Ein neues Schreckliches Spiel sucht uns heim und verschlingt Zeit wie es auch ein schwarzes Loch nicht kann: Biowares Mass Effect haut in die gleiche Kerbe wie vormals Knights of the Old Republic. Nur hat Bioware an der Präsentation massiv gefeilt: Während KotOR noch steril und stellenweise hölzern wirkte, macht Mass Effect den Eindruck eines interaktiven Films. Zwar müssen wir bei Mass Effect auf Lichtschwerter verzichten, dafür sind die Kampfsequenzen irgendwie taktischer geraten -- oder wirken zumindest so. Die Dialoge sind insgesamt sehenswerter, die Atmosphäre stimmt, kurz, allein der äußere Eindruck legt den Erwerb nahe.
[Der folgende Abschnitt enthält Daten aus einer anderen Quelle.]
Lemma add_pending_adds k s loop loop' : add_pending k s loop = Some loop' →
  adds loop loop' (λ k' p e, k' = k ∧ pam_of s = p ∧ x_evidence s = e) (λ _ _, False).
Proof.
  unfold add_pending. destruct (l_pending loop !! k) as [l|] eqn:Hk; [|done]. destruct (addUnique l s) as [l'|] eqn:Ha; [|done]. intros [= <-]. split; cbn [l_pending l_completed].
  - apply length_insert.
  - intros k' p e. unfold hasp. cbn [l_pending]. destruct (decide (k' = k)) as [->|Hne].
    + rewrite list_lookup_insert_eq by by eapply lookup_lt_Some. rewrite Hk. pose proof (addUnique_has l s l' p e Ha). naive_solver.
    + rewrite list_lookup_insert_ne by done. naive_solver.
  - intros p e. unfold hasc. naive_solver.
Qed.

Lemma add_completed_adds s loop loop' : add_completed s loop = Some loop' → adds loop loop' (λ _ _ _, False) (λ p e, pam_of s = p ∧ x_evidence s = e).
Proof.
  unfold add_completed. destruct (addUnique _ s) as [l'|] eqn:Ha; [|done]. intros [= <-]. split; [done|unfold hasp; naive_solver|]. intros p e. by apply addUnique_has.
Qed.

(** A fold adds what its steps add. *)
Lemma fold_adds {A} (f : A → Loop → option Loop) (P : A → nat → PamState → Evidence → Prop) (C : A → PamState → Evidence → Prop) n l loop loop' :
  (∀ a b b', a ∈ l → length (l_pending b) = n → f a b = Some b' → adds b b' (P a) (C a)) → length (l_pending loop) = n → fold_option f l loop = Some loop' →
  adds loop loop' (λ k p e, ∃ a, a ∈ l ∧ P a k p e) (λ p e, ∃ a, a ∈ l ∧ C a p e).
Proof.
  revert loop. induction l as [|a l IH]; intros loop Hf Hn; cbn [fold_option].
  - intros [= <-]. apply adds_nothing; [done|done|by intros ??? (a & ?%not_elem_of_nil & _)|by intros ?? (a & ?%not_elem_of_nil & _)].
  - destruct (f a loop) as [b|] eqn:Ha; [|done]. intros Hb. pose proof (Hf a loop b (list_elem_of_here _ _) Hn Ha) as [Hl1 HP1 HC1].
    destruct (IH b) as [Hl2 HP2 HC2]; [intros a' ? ? ?; apply Hf; by right|congruence|done|]. split; [congruence| |].
    + intros k p e. rewrite HP2, HP1. setoid_rewrite elem_of_cons. naive_solver.
    + intros p e. rewrite HC2, HC1. setoid_rewrite elem_of_cons. naive_solver.
Qed.

Lemma take_answer_adds initial rule control s result loop loop' : take_answer provider service platform initial rule control s result loop = Some loop' →
  adds loop loop'
    (λ k p e, ∃ ev, pam_answer (pam_of initial) (pred (length (l_pending loop))) rule (action_of control result) (pam_of s) result = Some (p, Onward k, ev) ∧ e = event_evidence (x_evidence s) ev)
    (λ p e, ∃ ev, pam_answer (pam_of initial) (pred (length (l_pending loop))) rule (action_of control result) (pam_of s) result = Some (p, Finished, ev) ∧ e = event_evidence (x_evidence s) ev).
Proof.
  unfold take_answer. destruct (_ <? _)%N; [done|]. cbn [l_pending]. set (b := mkLoop _ _ _).
  pose proof (answer_exact initial (pred (length (l_pending loop))) rule control s result) as Ha. assert (∀ b' P C, adds b b' P C → adds loop b' P C) as Hsame by (intros b' P C [? ? ?]; by split).
  destruct (answer _ _ _ _ _ _ _ _ _) as [[s' [skip|]]|].
  - destruct Ha as (ev & Ha & He). intros Hb%add_pending_adds. apply Hsame. eapply adds_mono; [exact Hb| |]; cbv beta; naive_solver.
  - destruct Ha as (ev & Ha & He). intros Hb%add_completed_adds. apply Hsame. eapply adds_mono; [exact Hb| |]; cbv beta; naive_solver.
  - intros [= <-]. apply adds_nothing; [done|done|naive_solver|naive_solver].
Qed.
Lemma every_cons f s states : every f (s :: states) ↔ (stackSucceeded s = true → f s = true) ∧ every f states.
Proof. unfold every. setoid_rewrite elem_of_cons. naive_solver. Qed.

Lemma password_state_step stack r a s : let b := password_state stack r a s in
  (qualityNonBypassable b = true ↔ qualityNonBypassable a = true ∧ (stackSucceeded s = true → state_quality s = true)) ∧
  (historyNonBypassable b = true ↔ historyNonBypassable a = true ∧ (stackSucceeded s = true → state_history s = true)) ∧
  (historyAlwaysHasTokenProducer b = true ↔ historyAlwaysHasTokenProducer a = true ∧ (stackSucceeded s = true → state_fed s = true)) ∧
  (pf_violations b = [] ↔ pf_violations a = [] ∧ (stackSucceeded s = true → state_required r s = true)).
Proof.
  destruct a as [q h t v]. unfold password_state, state_required, state_quality, state_history, state_fed. cbn zeta. destruct (stackSucceeded s); cbn [negb]; [|naive_solver].
  cbn [qualityNonBypassable historyNonBypassable historyAlwaysHasTokenProducer pf_violations]. rewrite !andb_true_iff.
  destruct (passwordQualitySucceeded _), (passwordHistoryReached _), (passwordHistorySucceeded _), (passwordHistoryTokenAvailable _), (requireQuality r), (requireHistory r), v as [|v0 v]; cbn; naive_solver.
Qed.

Lemma password_states stack r states a : let b := foldl (password_state stack r) a states in
  (qualityNonBypassable b = true ↔ qualityNonBypassable a = true ∧ every state_quality states) ∧
  (historyNonBypassable b = true ↔ historyNonBypassable a = true ∧ every state_history states) ∧
  (historyAlwaysHasTokenProducer b = true ↔ historyAlwaysHasTokenProducer a = true ∧ every state_fed states) ∧
  (pf_violations b = [] ↔ pf_violations a = [] ∧ every (state_required r) states).
Proof.
  revert a. induction states as [|s states IH]; intros a; cbn [foldl].
  - assert (∀ f, every f []) as Hnil by by intros f s ?%not_elem_of_nil. naive_solver.
  - setoid_rewrite every_cons. destruct (IH (password_state stack r a s)) as (-> & -> & -> & ->). destruct (password_state_step stack r a s) as (-> & -> & -> & ->). naive_solver.
Qed.

Section password.
Context (stack : PamEffectiveStack) (platform : PamPlatformConfig) (states : list ExecutionState).
Context (Hrun : executeStack PamPwquality (s_service stack) platform (s_entries stack) initial_state = Some states).

Lemma some_success : existsb stackSucceeded states = true ↔ ∃ events, changes stack platform events.
Proof.
  rewrite existsb_elem. rewrite (some_state_is_path _ _ _ _ _ (λ p _, granted p = true) Hrun). unfold changes. naive_solver.
Qed.

Lemma every_path (f : ExecutionState → bool) (Q : list Event → Prop) :
  (∀ s events, x_evidence s = path_evidence (s_service stack) platform PamPwquality events no_evidence → f s = true ↔ Q events) →
  every f states ↔ ∀ events, changes stack platform events → Q events.
Proof.
  intros Hf. pose proof (executeStack_exact _ _ _ _ parseControl_exact _ _ _ Hrun) as He. split.
  - intros Hall events (p & Hw & Hg). destruct (proj2 (He p (path_evidence (s_service stack) platform PamPwquality events no_evidence))) as (s & Hs & <- & Hev); [by exists events|].
    apply (Hf s events Hev), Hall; done.
  - intros Hall s Hs Hg. destruct (proj1 (He (pam_of s) (x_evidence s))) as (events & Hw & Hev); [by exists s|]. apply (Hf s events Hev), Hall. by exists (pam_of s).
Qed.

Lemma quality_judged s events : x_evidence s = path_evidence (s_service stack) platform PamPwquality events no_evidence → state_quality s = true ↔ existsb quality_passed events = true.
Proof. unfold state_quality. intros ->. by rewrite path_quality. Qed.

Lemma history_judged s events : x_evidence s = path_evidence (s_service stack) platform PamPwquality events no_evidence → state_history s = true ↔ existsb history_passed events = true.
Proof.
  unfold state_history. intros ->. rewrite path_history_reached, path_history_passed, andb_true_iff. split; [by intros [_ ?]|]. intros H. split; [|done].
  apply existsb_elem in H as (ev & Hev & H). apply existsb_elem. exists ev. split; [done|]. by apply andb_true_iff in H as [? _].
Qed.

Lemma fed_judged s events : x_evidence s = path_evidence (s_service stack) platform PamPwquality events no_evidence → state_fed s = true ↔ history_fed events.
Proof.
  unfold state_fed. intros ->. rewrite path_history_reached. destruct (existsb history_asked events) eqn:Ha; cbn; [by apply path_available|]. pose proof (unasked_is_fed events Ha). naive_solver.
Qed.

(** What the requirements ask of a path. *)
Definition required (r : PamPasswordFlowRequirements) (events : list Event) : Prop :=
  (requireQuality r = true → existsb quality_passed events = true) ∧ (requireHistory r = true → existsb history_passed events = true ∧ history_fed events).

Lemma required_judged r s events : x_evidence s = path_evidence (s_service stack) platform PamPwquality events no_evidence → state_required r s = true ↔ required r events.
Proof.
  intros He. unfold state_required, required. rewrite <- (quality_judged s events He), <- (history_judged s events He), <- (fed_judged s events He), andb_true_iff, !orb_true_iff, andb_true_iff, !negb_true_iff.
  destruct (requireQuality r), (requireHistory r); naive_solver.
Qed.
End password.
Was die Story angeht: Wieder einmal muß das ganze Universum gerettet werden. Dabei ist der Spieler selbst kein Superheld nach Lucas oder Marvel, sondern nur ein ganz normaler Superspion, der seine Handfeuerwaffen an Bord seines eigenen Schiffes beim Waffenmeister kaufen muß. (Abgesehen davon ist er natürlich Kapitän des Schiffes. Das muß schon sein.) Wie bei bisherigen Bioware-Titeln kann man sich in zahllosen Nebenquests verwickeln; ob die Story reich an Verwicklungen ist, wird sich erst noch zeigen.
Ansonsten gilt: Wenn gerade genug Kleingeld zur Hand ist, und ein paar Tage Zeit sind, sollte man unbedingt mal draufsehen. (Vermutlich wird es dann sowieso gleich gekauft.)